A Phase III Randomised Clinical Trial Comparing Sentinel Node Biopsy With No Retroperitoneal Node Dissection in Apparent Early-Stage Endometrial Cancer
Endometrial cancer (EC) is the most common gynaecological cancer. Current treatment of EC typically includes removal of the uterus and to determine the extent of the disease (removal of fallopian tubes, ovaries \& if required a lymph node dissection (surgical staging)). While lymph node dissection may be valuable to guide the need for adjuvant treatment (chemo or radiotherapy) after surgery, it has been a topic of controversy for the last 30 years. In some patients it causes morbidity, specifically lymphoedema. This recently has been replaced with sentinel node biopsy (SNB). It requires an injection of a dye into the cervix with specific equipment \& surgical dissection of the lymph node in which the dye first becomes visible. Despite this promising proposition \& similar to a lymph node dissection, the value to patients, cost effectiveness \& potential harms (e.g. lymphedema) of SNB compared to no-node dissection in EC has never been established. Aim: determine the value of SNB for patients, the healthcare system and exclude detriment to patients using a randomised approach 1:1. Stage 1 - 444 patients. Stage 2 additional 316 patients. Primary Outcome Stage 1: Proportion of participants returning to usual daily activities at 12 months from surgery using the EQ-5D which will determine when women in both groups can return to their usual activities. Primary Outcome Stage 2: Treatment non-inferiority as evaluated by disease-free survival status at 4.5 years post-surgery, as measured by the time interval between the date of randomisation and date of first recurrence. Confirmation of recurrent disease will be ascertained through clinical assessment, radiological work-up and/or histological results.

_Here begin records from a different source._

Lemma get_set_same d k v : get (set d k v) k = Some v.
Proof.
  induction d as [|[k' v'] d IH]; simpl.
  - rewrite eqb_refl. reflexivity.
  - destruct (PyStr.eqb k k') eqn:E; simpl; rewrite E; [reflexivity|exact IH].
Qed.

Lemma get_set_other d k k' v : k <> k' -> get (set d k v) k' = get d k'.
Proof.
  intro Hne.
  assert (Hk : PyStr.eqb k' k = false) by (apply eqb_neq; congruence).
  induction d as [|[k0 v0] d IH]; simpl.
  - rewrite Hk. reflexivity.
  - destruct (PyStr.eqb k k0) eqn:E; simpl.
    + apply eqb_eq in E. subst k0. rewrite Hk. reflexivity.
    + destruct (PyStr.eqb k' k0); [reflexivity|exact IH].
Qed.

Lemma get_none_iff d k : get d k = None <-> ~ In k (keys d).
Proof.
  induction d as [|[k0 v0] d IH]; simpl.
  - split; [intros _ []|reflexivity].
  - destruct (PyStr.eqb k k0) eqn:E.
    + apply eqb_eq in E. subst k0. split; [discriminate|].
      intro H. exfalso. apply H. left. reflexivity.
    + apply eqb_neq in E. rewrite IH. split.
      * intros H [H1|H1]; [congruence|contradiction].
      * intros H H1. apply H. right. exact H1.
Qed.

Lemma get_some_in d k : get d k <> None <-> In k (keys d).
Proof.
  destruct (in_dec str_eq_dec k (keys d)) as [Hin|Hout]; split; intro H;
    try assumption.
  - intro E. apply get_none_iff in E. contradiction.
  - exfalso. apply H. apply get_none_iff. exact Hout.
  - contradiction.
Qed.

Lemma mem_true_iff d k : mem d k = true <-> In k (keys d).
Proof.
  unfold mem. rewrite <- get_some_in.
  destruct (get d k); split; congruence.
Qed.

Lemma mem_false_iff d k : mem d k = false <-> ~ In k (keys d).
Proof.
  rewrite <- mem_true_iff. destruct (mem d k); split; congruence.
Qed.

Lemma keys_set d k v :
  keys (set d k v) = if mem d k then keys d else keys d ++ [k].
Proof.
  unfold mem. induction d as [|[k0 v0] d IH]; simpl; [reflexivity|].
  destruct (PyStr.eqb k k0) eqn:E; simpl; [reflexivity|].
  fold (keys (set d k v)). rewrite IH. destruct (get d k); reflexivity.
Qed.

Lemma in_keys_set d k v k' :
  In k' (keys (set d k v)) <-> k' = k \/ In k' (keys d).
Proof.
  rewrite keys_set. destruct (mem d k) eqn:E.
  - apply mem_true_iff in E. split; [tauto|].
    intros [->|H]; assumption.
  - rewrite in_app_iff. simpl. split; intros H; intuition congruence.
Qed.

Lemma NoDup_keys_set d k v : NoDup (keys d) -> NoDup (keys (set d k v)).
Proof.
  intro H. rewrite keys_set. destruct (mem d k) eqn:E; [exact H|].
  apply mem_false_iff in E.
  apply NoDup_app; [exact H|repeat constructor; intros []|].
  intros a Ha [<-|[]]. contradiction.
Qed.

(** The dict comprehension over a list of keys, continued from [acc]. *)
Lemma get_fold_set ks v acc k :
  get (fold_left (fun a x => set a x v) ks acc) k =
  if in_dec str_eq_dec k ks then Some v else get acc k.
Proof.
  revert acc. induction ks as [|x ks IH]; intro acc; simpl; [reflexivity|].
  rewrite IH. destruct (str_eq_dec x k) as [->|Hne].
  - destruct (in_dec str_eq_dec k ks); [reflexivity|apply get_set_same].
  - destruct (in_dec str_eq_dec k ks); [reflexivity|].
    apply get_set_other. exact Hne.
Qed.

Lemma NoDup_keys_fold_set ks v acc :
  NoDup (keys acc) -> NoDup (keys (fold_left (fun a x => set a x v) ks acc)).
Proof.
  revert acc. induction ks as [|x ks IH]; intros acc H; simpl; [exact H|].
  apply IH. apply NoDup_keys_set. exact H.
Qed.

Lemma keys_fold_set_fresh ks v acc :
  NoDup ks -> (forall k, In k ks -> ~ In k (keys acc)) ->
  keys (fold_left (fun a x => set a x v) ks acc) = keys acc ++ ks.
Proof.
  revert acc. induction ks as [|x ks IH]; intros acc Hnd Hfresh; simpl.
  - rewrite app_nil_r. reflexivity.
  - inversion Hnd as [|? ? Hx Hnd']; subst.
    rewrite IH; [|exact Hnd'|].
    + rewrite keys_set.
      assert (E : mem acc x = false)
        by (apply mem_false_iff; apply Hfresh; left; reflexivity).
      rewrite E, <- app_assoc. reflexivity.
    + intros k Hk Hin. apply in_keys_set in Hin. destruct Hin as [->|Hin].
      * contradiction.
      * apply (Hfresh k); [right; exact Hk|exact Hin].
Qed.

Lemma get_from_keys ks v k :
  get (from_keys ks v) k = if in_dec str_eq_dec k ks then Some v else None.
Proof. unfold from_keys. rewrite get_fold_set. reflexivity. Qed.

Lemma NoDup_keys_from_keys ks v : NoDup (keys (from_keys ks v)).
Proof. apply NoDup_keys_fold_set. constructor. Qed.

Lemma keys_from_keys ks v : NoDup ks -> keys (from_keys ks v) = ks.
Proof.
  intro H. unfold from_keys. rewrite keys_fold_set_fresh; auto.
Qed.

Lemma NoDup_keys_of_pairs {A : Type} (f : A -> V) (pairs : list (str * A)) acc :
  NoDup (keys acc) -> NoDup (keys (of_pairs f pairs acc)).
Proof.
  revert acc. induction pairs as [|[k a] pairs IH]; intros acc H; simpl;
    [exact H|].
  apply IH. apply NoDup_keys_set. exact H.
Qed.

End DictFacts.

Lemma NoDup_keys_object_dict (members : list (str * json)) :
  NoDup (keys (object_dict members)).
Proof. apply NoDup_keys_of_pairs. constructor. Qed.

Lemma count_occ_keys_once {V : Type} (d : dict V) (k : str) :
  NoDup (keys d) -> get d k <> None -> count_occ str_eq_dec (keys d) k = 1.
Proof.
  intros Hnd Hk. apply NoDup_count_occ'; [exact Hnd|].
  apply get_some_in. exact Hk.
Qed.

(** ** The response parser *)

Lemma fill_missing_dict (d : dict PyVal) (categories : list str) :
  fill_missing (PDict d) categories = Ret (PDict (fill_dict d categories)).
Proof.
  unfold fill_dict. revert d.
  induction categories as [|item rest IH]; intro d; simpl; [reflexivity|].
  destruct (mem d item); simpl; apply IH.
Qed.

Lemma set_fresh {V : Type} (d : dict V) k v :
  get d k = None -> set d k v = d ++ [(k, v)].
Proof.
  induction d as [|[k0 v0] d IH]; simpl; [reflexivity|].
  destruct (PyStr.eqb k k0); [discriminate|].
  intro H. rewrite IH; [reflexivity|exact H].
Qed.

Lemma mem_false_get {V : Type} (d : dict V) k : mem d k = false -> get d k = None.
Proof. unfold mem. destruct (get d k); [discriminate|reflexivity]. Qed.

(** The decoded entries stay as they are, in their order; what is added
    follows them. *)
Lemma fill_dict_extends (d : dict PyVal) (categories : list str) :
  exists added,
    fill_dict d categories = d ++ map (fun c => (c, absent_flag)) added /\
    forall c, In c added -> In c categories.
Proof.
  unfold fill_dict. revert d.
  induction categories as [|item rest IH]; intro d; simpl.
  - exists []. rewrite app_nil_r. split; [reflexivity|intros c []].
  - destruct (mem d item) eqn:E.
    + destruct (IH d) as [added [H1 H2]]. exists added. split; [exact H1|].
      intros c Hc. right. apply H2. exact Hc.
    + destruct (IH (set d item absent_flag)) as [added [H1 H2]].
      exists (item :: added). split.
      * rewrite H1, (set_fresh d item _ (mem_false_get d item E)), <- app_assoc.
        reflexivity.
      * intros c [<-|Hc]; [left; reflexivity|right; apply H2; exact Hc].
Qed.

Lemma fill_dict_keeps (d : dict PyVal) (categories : list str) k v :
  get d k = Some v -> get (fill_dict d categories) k = Some v.
Proof.
  unfold fill_dict. revert d.
  induction categories as [|item rest IH]; intros d H; simpl; [exact H|].
  apply IH. destruct (mem d item) eqn:E; [exact H|].
  rewrite get_set_other; [exact H|].
  intros ->. apply mem_false_get in E. congruence.
Qed.

Lemma fill_dict_fills (d : dict PyVal) (categories : list str) c :
  In c categories -> get d c = None ->
  get (fill_dict d categories) c = Some absent_flag.
Proof.
  unfold fill_dict. revert d.
  induction categories as [|item rest IH]; intros d Hin Hnone; simpl;
    [destruct Hin|].
  destruct (str_eq_dec item c) as [->|Hne].
  - unfold mem. rewrite Hnone.
    apply (fill_dict_keeps _ rest). apply get_set_same.
  - destruct Hin as [Heq|Hin]; [contradiction|].
    apply IH; [exact Hin|].
    destruct (mem d item); [exact Hnone|].
    rewrite get_set_other; [exact Hnone|exact Hne].
Qed.

Lemma fill_dict_covers (d : dict PyVal) (categories : list str) c :
  In c categories -> get (fill_dict d categories) c <> None.
Proof.
  intro Hin. destruct (get d c) as [v|] eqn:E.
  - rewrite (fill_dict_keeps d categories c v E). discriminate.
  - rewrite (fill_dict_fills d categories c Hin E). discriminate.
Qed.

Lemma fill_dict_NoDup (d : dict PyVal) (categories : list str) :
  NoDup (keys d) -> NoDup (keys (fill_dict d categories)).
Proof.
  unfold fill_dict. revert d.
  induction categories as [|item rest IH]; intros d H; simpl; [exact H|].
  apply IH. destruct (mem d item); [exact H|].
  apply NoDup_keys_set. exact H.
Qed.

Lemma fill_dict_keys (d : dict PyVal) (categories : list str) k :
  In k (keys (fill_dict d categories)) -> In k (keys d) \/ In k categories.
Proof.
  destruct (fill_dict_extends d categories) as [added [H1 H2]].
  rewrite H1. unfold keys. rewrite map_app, in_app_iff, map_map. simpl.
  rewrite map_id. intros [H|H]; [left; exact H|right; apply H2; exact H].
Qed.

Lemma absent_record_all_absent (categories : list str) :
  all_absent categories (absent_record categories).
Proof.
  eexists. split; [reflexivity|]. split.
  - apply NoDup_keys_from_keys.
  - intro k. apply get_from_keys.
Qed.

Lemma all_absent_covers (categories : list str) (v : PyVal) :
  all_absent categories v -> covers categories v.
Proof.
  intros [d [-> [_ H]]]. exists d. split; [reflexivity|].
  intros c Hc. rewrite H.
  destruct (in_dec str_eq_dec c categories); [discriminate|contradiction].
Qed.

Section ParserFacts.

Variable json_parse : str -> option json.

(** [parse_response] returns a value for every text and category list. *)
Lemma parse_response_total (response_text : str) (categories : list str) :
  parse_response json_parse response_text categories =
  Ret (parse_fragment json_parse response_text categories).
Proof.
  unfold parse_fragment, parse_response.
  rewrite clean_fragment_total. simpl.
  destruct (json_loads json_parse (cleaned_text response_text)) as [v|e];
    simpl; [|reflexivity].
  destruct (fill_missing v categories); reflexivity.
Qed.

(** A text the decoder rejects gives the all-absent record. *)
Lemma parse_response_undecodable (response_text : str) (categories : list str) :
  json_parse (cleaned_text response_text) = None ->
  parse_response json_parse response_text categories =
  Ret (absent_record categories).
Proof.
  intro H. unfold parse_response, json_loads.
  rewrite clean_fragment_total. simpl. rewrite H. reflexivity.
Qed.

Lemma parse_response_object_eq (response_text : str) (categories : list str)
    (members : list (str * json)) :
  json_parse (cleaned_text response_text) = Some (JObject members) ->
  parse_response json_parse response_text categories =
  Ret (PDict (fill_dict (object_dict members) categories)).
Proof.
  intro H. unfold parse_response, json_loads.
  rewrite clean_fragment_total. simpl. rewrite H. simpl.
  fold (object_dict members). rewrite fill_missing_dict. reflexivity.
Qed.

End ParserFacts.

(** Fragments the code does decode. When the text the code hands to the
    decoder (see [clean_fragment]) decodes to a JSON object,
    [parse_response] returns a dict in which every listed category is a
    key exactly once; a category the object lacks maps to [""], every
    entry of the object (a listed category or any other key) keeps its
    decoded value, and the decoded entries come first, in their order. *)
Theorem parse_response_object_record (json_parse : str -> option json)
    (response_text : str) (categories : list str) (members : list (str * json)) :
  json_parse (cleaned_text response_text) = Some (JObject members) ->
  exists d,
    parse_response json_parse response_text categories = Ret (PDict d) /\
    (forall c, In c categories -> count_occ str_eq_dec (keys d) c = 1) /\
    (forall c, In c categories -> get (object_dict members) c = None ->
               get d c = Some absent_flag) /\
    (forall k v, get (object_dict members) k = Some v -> get d k = Some v) /\
    (exists added,
        d = object_dict members ++ map (fun c => (c, absent_flag)) added /\
        forall c, In c added -> In c categories).
Proof.
  intro H. exists (fill_dict (object_dict members) categories).
  split; [apply parse_response_object_eq; exact H|].
  split; [|split; [|split]].
  - intros c Hc. apply count_occ_keys_once.
    + apply fill_dict_NoDup. apply NoDup_keys_object_dict.
    + apply fill_dict_covers. exact Hc.
  - intros c Hc Hnone. apply fill_dict_fills; assumption.
  - intros k v Hk. apply fill_dict_keeps. exact Hk.
  - apply fill_dict_extends.
Qed.

Lemma parse_response_object_record_witness :
  let text := fence ++ u "json" ++ [10%N] ++ q "{'grammar': '1', 'note': 7}"
              ++ [10%N] ++ fence in
  let categories := [u "grammar"; u "pronunciation"] in
  let members := [(u "grammar", JString (u "1")); (u "note", JInt 7)] in
  JsonRef.parse (cleaned_text text) = Some (JObject members) /\
  exists d,
    parse_response JsonRef.parse text categories = Ret (PDict d) /\
    (forall c, In c categories -> count_occ str_eq_dec (keys d) c = 1) /\
    (forall c, In c categories -> get (object_dict members) c = None ->
               get d c = Some absent_flag) /\
    (forall k v, get (object_dict members) k = Some v -> get d k = Some v) /\
    (exists added,
        d = object_dict members ++ map (fun c => (c, absent_flag)) added /\
        forall c, In c added -> In c categories).
Proof.
  intros text categories members. split.
  - reflexivity.
  - apply (parse_response_object_record JsonRef.parse text categories members).
    reflexivity.
Defined.

(** C3, at a failing input. The text [["a"]] is valid JSON but no
    object; with the category list [["a"]] the membership test of the
    loop succeeds on the array, nothing raises, and [parse_response]
    returns the array itself instead of the all-absent record. *)
Theorem parse_response_array_returned :
  JsonRef.parse (cleaned_text (q "['a']")) = Some (JArray [JString (u "a")]) /\
  parse_response JsonRef.parse (q "['a']") [u "a"] = Ret (PList [PStr (u "a")]) /\
  ~ all_absent [u "a"] (PList [PStr (u "a")]).
Proof.
  split; [reflexivity|]. split; [reflexivity|].
  intros [d [H _]]. discriminate H.
Qed.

• Females, over 18 years, with histologically confirmed primary epithelial cancer of the endometrium of any cell type or uterine carcinosarcoma (mixed malignant mullerian tumour);
• Clinically stage I disease (disease confined to body of uterus);
• Eastern Cooperative Oncology Group (ECOG) performance status of 0 or 1;
• Signed written informed consent;
• Participant must meet criteria for a laparoscopic or robotic surgical approach as determined by the treating physician (e.g. suitable for TH BSO, ability to tolerate Trendelenberg positioning)
• All available clinical evidence (physical examination findings, or medical imaging such as CT, MRI or ultrasound) demonstrates no evidence of extrauterine disease
• Myometrial Invasion on MRI of not more than 50%. (Only if participant is \<45yo, has ONLY Grade 1 EAC and wishes to retain their ovaries).
• Negative (serum or urine) pregnancy test ≤ 30 days of surgery in pre-menopausal women and women \< 2 years after the onset of menopause.